She immediately brought up “ehhh I think it would get dirty real quick...” I thought it was interesting where our minds went, because my line of thinking was, “You’d need some really solid beams in the walls and probably steel cable linking it.”

I had to point out just how much water weighed, and then being myself started digging into it. What would it be made of? Initial thought was Kevlar.

Avg bathtub: 80 Gallons and 12-14” deep in the US, 18 in Europe. Who doesn’t love a deep bathtub though, so we went with that.

80*8.345lbs = 667.6lbs of water. Add in an average male and female (180, 165lbs respectively) and you get 1,012.6lbs.

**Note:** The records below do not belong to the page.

(** * Shallow embedding of the mobu / sciencemonkey Jupyter client and
    the monkey business factory.

    Sources: [src/mobu/jupyterclient.py] (class [JupyterClient]) and
    [src/sciencemonkey/monkeybusinessfactory.py]
    ([MonkeyBusinessFactory.create]).

    The client talks to a remote server.  The server side is an
    environment: a queue of HTTP responses (one per request, in order) and
    a queue of websocket messages.  Every request, sleep, log line and
    websocket action is appended to a trace, so that statements about what
    the client "issues" are statements about the trace.  The two
    [while True] loops of the source take a fuel argument; when the fuel or
    the environment runs out the run ends in [OutOfFuel] or [Blocked],
    never in a result or an exception. *)

From Stdlib Require Import ZArith Ascii.
From stdpp Require Import base gmap strings list.

Open Scope Z_scope.
Set Warnings "-register-all".

(** ** JSON values, as Python holds parsed JSON. Numbers are integers. *)

Inductive json : Type :=
| JNull
| JBool (b : bool)
| JNum (n : Z)
| JStr (s : string)
| JArr (xs : list json)
| JObj (kvs : list (string * json)).

(** Python's [x == "s"] for a parsed JSON value [x] and a literal string. *)
Definition py_eq_str (j : json) (s : string) : bool :=
  match j with
  | JStr t => String.eqb t s
  | _ => false
  end.

(** Python's [==] on parsed JSON values. *)
Fixpoint json_eqb (a b : json) : bool :=
  match a, b with
  | JNull, JNull => true
  | JBool x, JBool y => Bool.eqb x y
  | JNum x, JNum y => Z.eqb x y
  | JStr x, JStr y => String.eqb x y
  | JArr xs, JArr ys =>
      (fix go (xs ys : list json) : bool :=
         match xs, ys with
         | [], [] => true
         | x :: xs', y :: ys' => json_eqb x y && go xs' ys'
         | _, _ => false
         end) xs ys
  | JObj xs, JObj ys =>
      (fix go (xs ys : list (string * json)) : bool :=
         match xs, ys with
         | [], [] => true
         | (k, x) :: xs', (l, y) :: ys' =>
             String.eqb k l && json_eqb x y && go xs' ys'
         | _, _ => false
         end) xs ys
  | _, _ => false
  end.

(** ** Exceptions raised by the modelled code. *)

Inductive exn : Type :=
(** [Exception(f"Error {r.status} from {r.url}")] *)
| ExnStatus (status : Z) (u : string)
(** [Exception(f"Redirected to {r.url} but expected {home_url}")] *)
| ExnRedirect (u expected : string)
(** [Exception(f"Error running python {r}")] *)
| ExnPython (r : json)
(** [KeyError]: subscript of a dict with a missing key *)
| KeyError (key : string)
(** [TypeError]: subscript of a non-dict value with a string *)
| TypeError
(** aiohttp's [ContentTypeError] from [r.json()] on a non-JSON body *)
| ContentTypeError
(** [ValueError(f"Unknown business {business}")] *)
| ValueError (business : json).

Inductive result (A : Type) : Type :=
| Ok (a : A)
| Err (e : exn).
Arguments Ok {A} a.
Arguments Err {A} e.

(** [j[k]] for a parsed JSON value [j]. *)
Definition getitem (j : json) (k : string) : result json :=
  match j with
  | JObj kvs =>
      match list_find (fun kv => fst kv = k) kvs with
      | Some (_, (_, v)) => Ok v
      | None => Err (KeyError k)
      end
  | _ => Err TypeError
  end.

(** ** HTTP responses, requests and the trace. *)

(** A response as the client sees it after aiohttp followed the redirects
    (unless they were disabled): [url] is [str(r.url)], the final URL. *)
Record response : Type := mk_response {
  status : Z;
  url : string;
  set_cookies : list (string * string);
  text : string;
  rjson : option json
}.

Inductive method : Type := GET | POST | DELETE.

Inductive payload : Type :=
| NoData
| FormData (fields : list (string * string))
| JsonData (j : json).

Inductive level : Type := LvlInfo | LvlError.

Inductive log_arg : Type :=
| AStr (s : string)
| AInt (z : Z)
| AResp (r : response).

Inductive event : Type :=
(** a request, with the headers it carries (session defaults merged with
    the per-request ones) and whether redirects are followed *)
| EvRequest (meth : method) (u : string) (hdrs : gmap string string)
            (data : payload) (allow_redirects : bool)
| EvReadText (u : string)
| EvReadJson (u : string)
| EvSleep (secs : Z)
| EvLog (lvl : level) (fmt : string) (args : list log_arg)
| EvWsConnect (u : string)
| EvWsSend (m : json)
| EvWsReceive (m : json).

(** ** The client object. *)

(** The attributes of [mobu.user.User] the client reads. *)
Record User : Type := mk_user {
  username : string;
  token : string
}.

As this was just a mental problem, and I’m not an engineer it (probably) went astray from there.

Kevlar tensile strength is 3,620MPa, water psi is determined by depth, not weight. 18” of water is .649psi, to MPa thats 0.00447Mpa.

.I honestly originally thought that a bathtub hammock would require some strong material. But, according to my 1 minute of research you could make it out of a grocery store shopping bad (Polyethylene HDPE, which has a tensile strength of 15MPa). Clearly something is wrong....

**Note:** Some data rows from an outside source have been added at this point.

Lemma from_str_format_error lookup text :
  (exists e, from_str lookup text = Raise e /\ kind_of e = Some FormatKind) <->
  (strip text = [] \/
   (forall v c, split (strip text) <> [v; c]) \/
   exists v c, split (strip text) = [v; c] /\
     ((exists e, Decimal_of_str v = Raise e) \/
      (exists site, lookup c = Raise (ValueError site)))).
Proof.
  split.
  - intros (e & He & Hk).
    destruct (strip text) as [|a t] eqn:Hs; [left; reflexivity|right].
    destruct (split (a :: t)) as [|v [|c [|x l]]] eqn:Hp;
      try (left; intros v' c'; discriminate).
    right. exists v, c. split; [reflexivity|].
    rewrite (from_str_two_parts lookup text v c) in He by (rewrite Hs; exact Hp).
    destruct (Decimal_of_str v) as [d|x] eqn:Hd; [|left; exists x; reflexivity].
    right. cbn [bind] in He.
    destruct (lookup c) as [cur|[site| |sg]] eqn:Hl; cbn [bind] in He.
    + apply Money_init_raise_kind in He. destruct He as [K|K]; congruence.
    + exists site. reflexivity.
    + injection He as <-. discriminate.
    + injection He as <-. discriminate.
  - intros [H|[H|(v & c & Hp & H)]].
    + exists (ValueError EmptyValueString). unfold from_str. rewrite H.
      split; reflexivity.
    + destruct (strip text) as [|a t] eqn:Hs.
      * exists (ValueError EmptyValueString). unfold from_str. rewrite Hs.
        split; reflexivity.
      * exists (ValueError NotTwoParts). split; [|reflexivity].
        apply from_str_not_two_parts; rewrite Hs; [discriminate | exact H].
    + rewrite (from_str_two_parts lookup text v c Hp).
      destruct H as [[e He]|[site Hl]].
      * exists (ValueError InvalidValuePart). split; [|reflexivity].
        rewrite He, (Decimal_of_str_raises v e He). reflexivity.
      * destruct (Decimal_of_str v) as [d|e] eqn:Hd.
        -- exists (ValueError InvalidCurrencyPart). split; [|reflexivity].
           cbn [bind]. rewrite Hl. reflexivity.
        -- exists (ValueError InvalidValuePart). split; [|reflexivity].
           rewrite (Decimal_of_str_raises v e Hd). reflexivity.
Qed.

(** C9, as stated, fails: with a lookup that knows no currency, the text
    [1.00 XXX] is not empty, has two parts and a first part that is a decimal
    literal, and still fails with a format error. *)
Lemma parse_format_counterexample :
  ~ (forall (lookup : str -> outcome Currency) (text : str),
       (exists e, from_str lookup text = Raise e /\ kind_of e = Some FormatKind) <->
       (strip text = [] \/
        (forall v c, split (strip text) <> [v; c]) \/
        exists v c, split (strip text) = [v; c] /\
                    exists e, Decimal_of_str v = Raise e)).
Proof.
  intros H.
  destruct (H (fun _ => Raise (ValueError ElsewhereRaised)) (lit "1.00 XXX"))
    as [H1 _].
  destruct H1 as [E|[E|(v & c & E & e & He)]].
  - exists (ValueError InvalidCurrencyPart). split; vm_compute; reflexivity.
  - vm_compute in E. discriminate.
  - apply (E (lit "1.00") (lit "XXX")). vm_compute. reflexivity.
  - vm_compute in E. injection E as <- <-. vm_compute in He. discriminate.
Qed.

Where did I lose my way? What factors other than tensile strength come into play here (is it still tensile since the water is pushing down on the side of the kevlar (or whatever material) rather than pulling against it?? What materials would you use in this lavish experiment? How would it be implemented (how the support cable attaches to the hammock so it doesn’t just rip off a piece, etc, or other thoughts)?

If you’re going to build a bathtub hammock, honestly build a bathtub hammock. So for this question lets assume the bathtub is 120 gallons and 22” deep. Include the weight of an average male, average female and at least two glasses of wine.

TL:DR: See title, and last line.

EDIT: Found this Bathtub Hammock online. While admittedly awesome, we wanted something more true to a hammocks function, not only its form. What material would be strong enough for this application, but still “fabric-ey” (excited to learn the materials engineering terminology for this) enough to be a hammock.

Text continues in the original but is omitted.